Licença por excesso de trabalho vira impasse no STF após pedido de vista de Toffoli
Pedido de vista do ministro Dias Toffoli interrompe julgamento no STF sobre a constitucionalidade de licença compensatória concedida a procuradores de São Paulo por excesso de trabalho
Por Gazeta do Paraná
Créditos: STF
O ministro Dias Toffoli, do Supremo Tribunal Federal, suspendeu temporariamente a análise de uma ação que discute a constitucionalidade de uma lei paulista que prevê licença compensatória a procuradores do Estado de São Paulo por excesso de trabalho. O pedido de vista — prática em que um ministro solicita mais tempo para estudar o processo — interrompeu o julgamento no plenário virtual da Corte.
A ação direta de inconstitucionalidade (ADIn 7.669) foi proposta pelo Partido Novo, que questiona a Lei Complementar 1.399/24, norma aprovada pela Assembleia Legislativa do Estado de São Paulo (Alesp) que altera a Lei Orgânica da Procuradoria-Geral do Estado de São Paulo. O partido alega que a lei afronta dispositivos constitucionais por ter sido promulgada sem estimativa de impacto orçamentário-financeiro e por violar princípios da administração pública, como moralidade e eficiência.
O que diz a lei
A LC 1.399/24 cria uma chamada licença compensatória, destinada a procuradores que enfrentarem situações de excesso de serviço. Entre os cenários que podem gerar o benefício estão: acúmulo de atribuições de outro procurador, plantões em fins de semana e feriados e participação em mutirões ou grupos de trabalho.
Pela norma, a compensação é concedida na proporção mínima de três dias trabalhados para um dia de licença, até o limite de sete dias por mês. Caso a administração pública não possa conceder o período de descanso por necessidade de serviço, a legislação prevê a conversão desses dias em indenização. O pagamento, segundo a lei, deverá ser custeado exclusivamente com recursos do Fundo de Administração da PGE, formado por honorários de sucumbência — e não com verbas do Tesouro estadual.
Argumentos em disputa
Para o Partido Novo, apesar de a licença ter natureza não pecuniária, a possibilidade de sua conversão em indenização poderia gerar aumento indireto e permanente de despesas com pessoal, em descompasso com exigências constitucionais. A legenda também defende que a medida pode desincentivar o trabalho e comprometer a eficiência do serviço público ao permitir que procuradores deixem de exercer atividades por até um terço de cada mês.

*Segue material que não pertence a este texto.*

(** X18. Delete removes the batch and all its items and nothing else; afterwards
    the id is unknown to every operation: summary, results and requeue answer
    NotFound, a second delete too, and the worker job finds nothing to do. An
    unknown id is answered with NotFound and the database is left alone. *)
Theorem delete_removes_batch_and_items (id : uuid) (d : Store AddressValidationItem) :
  let after := snd (delete_validation_batch id d) in
  (batches d !! id = None →
     delete_validation_batch id d = (Raised (HTTPException 404 "batch_id not found"), d))
  ∧ (batches d !! id ≠ None → fst (delete_validation_batch id d) = Returned tt)
  ∧ batches after !! id = None
  ∧ (batches d !! id ≠ None → items_of id after = [])
  ∧ (∀ id', id' ≠ id →
       batches after !! id' = batches d !! id' ∧ items_of id' after = items_of id' d)
  ∧ get_validation_batch id after = Raised (HTTPException 404 "batch_id not found")
  ∧ (∀ by_created_at, rearranges by_created_at → batches d !! id ≠ None →
       get_validation_results by_created_at id after
       = Raised (HTTPException 404 "batch_id not found or empty"))
  ∧ (∀ queue, fst (requeue_validation_batch id {| db := after; redis := queue |})
              = Raised (HTTPException 404 "batch_id not found"))
  ∧ delete_validation_batch id after
    = (Raised (HTTPException 404 "batch_id not found"), after)
  ∧ validate_addresses_batch id after = (Returned tt, after, [after]).
Proof.
  cbv zeta. unfold delete_validation_batch. rewrite (delete_batch_run id d).
  destruct (batches d !! id) as [b|] eqn:Hb; cbv zeta; cbn [fst snd negb].
  - set (after := {| batches := delete id (batches d); items := items (without_items id d) |}).
    assert (batches after !! id = None) as Hgone by apply lookup_delete_eq.
    assert (items_of id after = []) as Hitems by apply (items_of_without_items id d).
    split; [done|]. split; [done|]. split; [exact Hgone|]. split; [done|].
    split.
    { intros id' Hne. split.
      - unfold after. cbn [batches]. by rewrite lookup_delete_ne.
      - apply (items_of_without_items_ne id' id d Hne). }
    split.
    { unfold get_validation_batch, AddressValidationReads.get_batch, in_new_session,
        open_session, job_outcome. cbn [fst snd pending]. by rewrite Hgone. }
    split.
    { intros by_created_at Hrows _.
      by rewrite get_validation_results_run, Hitems, (rearranges_nil by_created_at Hrows). }
    split.
    { intros queue. unfold requeue_validation_batch. cbn [db].
      by rewrite (requeue_batch_missing id after Hgone). }
    split.
    { by rewrite (delete_batch_run id after), Hgone. }
    by rewrite validate_addresses_batch_run, Hgone.
  - split; [done|]. split; [done|]. split; [exact Hb|]. split; [done|].
    split; [done|]. split.
    { unfold get_validation_batch, AddressValidationReads.get_batch, in_new_session,
        open_session, job_outcome. cbn [fst snd pending]. by rewrite Hb. }
    split; [done|]. split.
    { intros queue. unfold requeue_validation_batch. cbn [db].
      by rewrite (requeue_batch_missing id d Hb). }
    split.
    { by rewrite (delete_batch_run id d), Hb. }
    by rewrite validate_addresses_batch_run, Hb.
Qed.

(** X10. Process on a [queued] or [failed] batch whose stored payload is empty
    or null marks it [failed], in both pipelines; it returns normally and
    neither deletes nor inserts an item. *)
Theorem process_empty_payload_fails_batch (id : uuid) (b : Batch) :
  status b = queued ∨ status b = failed →
  default [] (request_payload b) = [] →
  (∀ d : Store AddressValidationItem,
     batches d !! id = Some b →
     validate_addresses_batch id d
     = (Returned tt, with_status id failed d, [with_status id failed d]))
  ∧ (∀ d : Store AddressRecognitionItem,
       batches d !! id = Some b →
       recognize_addresses_batch id d
       = (Returned tt, with_status id failed d, [with_status id failed d])).
Proof.
  intros Hs Hp. split; intros d Hb.
  - rewrite validate_addresses_batch_run, Hb, Hp.
    by destruct Hs as [-> | ->].
  - rewrite recognize_addresses_batch_run, Hb, Hp.
    by destruct Hs as [-> | ->].
Qed.

Lemma process_empty_payload_fails_batch_witness :
  (∀ d : Store AddressValidationItem,
     batches d !! 1%N = Some {| status := queued; request_payload := None |} →
     validate_addresses_batch 1 d
     = (Returned tt, with_status 1 failed d, [with_status 1 failed d]))
  ∧ (∀ d : Store AddressRecognitionItem,
       batches d !! 1%N = Some {| status := queued; request_payload := None |} →
       recognize_addresses_batch 1 d
       = (Returned tt, with_status 1 failed d, [with_status 1 failed d])).
Proof.
  apply (process_empty_payload_fails_batch 1 {| status := queued; request_payload := None |});
    [by left | reflexivity].
Defined.

End RequeueDelete.

(** ** The recognition pipeline from queue to results *)

Section RecognitionLifecycle.
Import AddressRecognitionNormalize AddressRecognitionService AddressesAPI.

Lemma opt_str_field_recognized (d : dict) k :
  k ≠ ARI →
  opt_str_field (_recognize_one d) k
  = (λ o : option string, recognized_string k <$> o) <$> opt_str_field d k.
Proof.
  intros Hk. unfold opt_str_field. rewrite lookup_recognize_one.
  rewrite (bool_decide_eq_false_2 (k = ARI) Hk).
  destruct (d !! k) as [[| | |s| |]|]; try done.
  unfold recognize_value, recognized_string. unfold ARI in Hk.
  rewrite (bool_decide_eq_false_2 (k = "address_residential_indicator") Hk).
  repeat case_bool_decide; try done. congruence.
Qed.

Lemma postal_field_recognized (d : dict) :
  postal_field (_recognize_one d) "postal_code"
  = recognized_postal <$> postal_field d "postal_code".
Proof.
  unfold postal_field. rewrite lookup_recognize_one.
  rewrite (bool_decide_eq_false_2 ("postal_code" = ARI)) by done.
  by destruct (d !! "postal_code") as [[| | |s| |]|].
Qed.

Lemma opt_indicator_field_recognized (d : dict) o :
  opt_indicator_field d ARI = Some o →
  opt_indicator_field (_recognize_one d) ARI = Some (Some (default "unknown" o)).
Proof.
  unfold opt_indicator_field. rewrite lookup_recognize_one.
  rewrite (bool_decide_eq_true_2 (ARI = ARI)) by done.
  destruct (d !! ARI) as [[| | |s| |]|]; try done.
  - by intros [= <-].
  - destruct (in_indicator_set s) eqn:Hs; [|done]. intros [= <-].
    rewrite recognize_value_indicator, (canonical_indicator_fixed s Hs). cbn.
    by rewrite Hs.
  - by intros [= <-].
Qed.

(** Validation of a recognized record, from validation of the record. *)
Lemma PartialAddressOut_validate_recognized (d : dict) (p : PartialAddressOut) :
  PartialAddressOut_model_validate (VDict d) = Some p →
  PartialAddressOut_model_validate (VDict (_recognize_one d)) = Some (recognized_partial p).
Proof.
  unfold PartialAddressOut_model_validate. intros Hv.
  repeat (apply bind_Some in Hv as (? & ? & Hv)). injection Hv as <-.
  rewrite !opt_str_field_recognized by done.
  rewrite postal_field_recognized.
  repeat match goal with
         | Hf : opt_str_field d _ = Some _ |- _ => rewrite Hf; clear Hf
         | Hf : postal_field d _ = Some _ |- _ => rewrite Hf; clear Hf
         | Hf : opt_indicator_field d _ = Some _ |- _ =>
             rewrite (opt_indicator_field_recognized d _ Hf); clear Hf
         end.
  reflexivity.
Qed.

(** X20. Recognition never leaves the partial schema: when a record validates
    as a [PartialAddressOut], so does its recognized form, and field by field
    it is the trimmed, case-mapped original, with the indicator filled in. *)
Theorem recognized_fits_partial_schema (d : dict) (p : PartialAddressOut) :
  PartialAddressOut_model_validate (VDict d) = Some p →
  PartialAddressOut_model_validate (VDict (_recognize_one d)) = Some (recognized_partial p).
Proof. exact (PartialAddressOut_validate_recognized d p). Qed.

Lemma recognized_fits_partial_schema_witness :
  let d : dict := {[ "city_locality" := VStr " anytown "; "email" := VStr "A@B.C" ]} in
  let p := {| pa_name := None; pa_phone := None; pa_email := Some "A@B.C";
              pa_company_name := None;
              pa_address_line1 := None; pa_address_line2 := None; pa_address_line3 := None;
              pa_city_locality := Some " anytown "; pa_state_province := None;
              pa_postal_code := PostalNone; pa_country_code := None;
              pa_address_residential_indicator := None |} in
  PartialAddressOut_model_validate (VDict d) = Some p
  ∧ PartialAddressOut_model_validate (VDict (_recognize_one d)) = Some (recognized_partial p).
Proof.
  assert (PartialAddressOut_model_validate
            (VDict {[ "city_locality" := VStr " anytown "; "email" := VStr "A@B.C" ]})
          = Some {| pa_name := None; pa_phone := None; pa_email := Some "A@B.C";
                    pa_company_name := None;
                    pa_address_line1 := None; pa_address_line2 := None;
                    pa_address_line3 := None;
                    pa_city_locality := Some " anytown "; pa_state_province := None;
                    pa_postal_code := PostalNone; pa_country_code := None;
                    pa_address_residential_indicator := None |}) as Hv by (by vm_compute).
  split; [exact Hv|].
  exact (recognized_fits_partial_schema _ _ Hv).
Defined.

Ltac dump_lookups :=
  repeat first [ rewrite lookup_insert_eq
               | rewrite lookup_insert_ne by done
               | rewrite lookup_empty ].

Lemma known_values_round_trip kv :
  opt_indicator_ok (kv_address_residential_indicator kv) = true →
  AddressRecognizeKnownValues_model_validate
    (VDict (AddressRecognizeKnownValues_model_dump kv)) = Some kv.
Proof.
  destruct kv as [n a1 a2 a3 ci st po co ari]. cbn [kv_address_residential_indicator].
  intros Hari.
  unfold AddressRecognizeKnownValues_model_validate, AddressRecognizeKnownValues_model_dump,
    opt_str_field, postal_field, opt_indicator_field.
  cbn [kv_name kv_address_line1 kv_address_line2 kv_address_line3 kv_city_locality
       kv_state_province kv_postal_code kv_country_code kv_address_residential_indicator].
  dump_lookups.
  destruct ari as [ari|]; cbn in Hari; cbn [dump_opt_str]; rewrite ?Hari;
    by destruct n, a1, a2, a3, ci, st, po, co.
Qed.

Lemma known_values_as_partial kv :
  opt_indicator_ok (kv_address_residential_indicator kv) = true →
  PartialAddressOut_model_validate (VDict (AddressRecognizeKnownValues_model_dump kv))
  = Some (partial_of_known kv).
Proof.
  destruct kv as [n a1 a2 a3 ci st po co ari]. cbn [kv_address_residential_indicator].
  intros Hari.
  unfold PartialAddressOut_model_validate, AddressRecognizeKnownValues_model_dump,
    partial_of_known, opt_str_field, postal_field, opt_indicator_field.
  cbn [kv_name kv_address_line1 kv_address_line2 kv_address_line3 kv_city_locality
       kv_state_province kv_postal_code kv_country_code kv_address_residential_indicator].
  dump_lookups.
  destruct ari as [ari|]; cbn in Hari; cbn [dump_opt_str]; rewrite ?Hari;
    by destruct n, a1, a2, a3, ci, st, po, co.
Qed.

(** Validation of the dump of an [AddressRecognizeIn]. *)
Lemma AddressRecognizeIn_validate_dump (a : AddressRecognizeIn) :
  AddressRecognizeIn_ok a = true →
  AddressRecognizeIn_model_validate (VDict (AddressRecognizeIn_model_dump a)) = Some a.
Proof.
  destruct a as [t addr]. unfold AddressRecognizeIn_ok. cbn [text address].
  intros [Ht Haddr]%andb_true_iff.
  unfold AddressRecognizeIn_model_validate, AddressRecognizeIn_model_dump, req_str_field.
  cbn [text address]. dump_lookups. rewrite Ht. cbn.
  destruct addr as [kv|]; [|done].
  by rewrite (known_values_round_trip kv Haddr).
Qed.

(** X21. Dumping an [AddressRecognizeIn] and validating the dump gives the
    instance back, so a payload queued from the endpoint is read by the
    worker as it was submitted. *)
Theorem recognize_in_round_trip (a : AddressRecognizeIn) :
  AddressRecognizeIn_ok a = true →
  AddressRecognizeIn_model_validate (VDict (AddressRecognizeIn_model_dump a)) = Some a.
Proof. exact (AddressRecognizeIn_validate_dump a). Qed.

Lemma recognize_in_round_trip_witness :
  let a := {| text := "1 Main St, Anytown"; address := None |} in
  AddressRecognizeIn_ok a = true
  ∧ AddressRecognizeIn_model_validate (VDict (AddressRecognizeIn_model_dump a)) = Some a.
Proof.
  split; [reflexivity|].
  apply (recognize_in_round_trip {| text := "1 Main St, Anytown"; address := None |}).
  reflexivity.
Defined.

Lemma get_or_empty_dict (blob : dict) key (d : dict) :
  blob !! key = Some (VDict d) → get_or_empty blob key = VDict d.
Proof.
  intros Hk. unfold get_or_empty. rewrite Hk. cbn.
  case_bool_decide as Hd; [by subst|done].
Qed.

Em defesa da legislação, a Alesp e o governador de São Paulo sustentaram que não se trata de despesa obrigatória e que eventual indenização não onera o erário, uma vez que é custeada com honorários de sucumbência. A Advocacia-Geral da União (AGU) e a Procuradoria-Geral da República (PGR) também se manifestaram contra a concessão da liminar, argumentando que a repercussão financeira é eventual e que não há violação aos princípios constitucionais.
Voto da relatora
A única votação até o momento foi da ministra Cármen Lúcia, relatora do caso no STF. Ela propôs que a análise de uma eventual liminar fosse convertida em julgamento definitivo de mérito, por entender que o processo estava devidamente instruído. No mérito, a ministra afastou a alegação de violação ao art. 113 do ADCT ao afirmar que a lei não cria despesa obrigatória nem impacto orçamentário automático, pois a indenização só ocorreria em situações específicas.
Cármen Lúcia também ressaltou que eventuais despesas são custeadas com honorários advocatícios, conforme o Estatuto da Advocacia e o Código de Processo Civil, e que a compensação trabalhista não configura privilégio, mas uma forma de reconhecimento pelo trabalho extraordinário, em consonância com o princípio da eficiência administrativa.
Apesar do voto favorável da relatora à constitucionalidade da LC 1.399/24, o julgamento ainda está inconcluso em razão do pedido de vista de Toffoli, que tem prazo para apresentar seu voto posteriormente.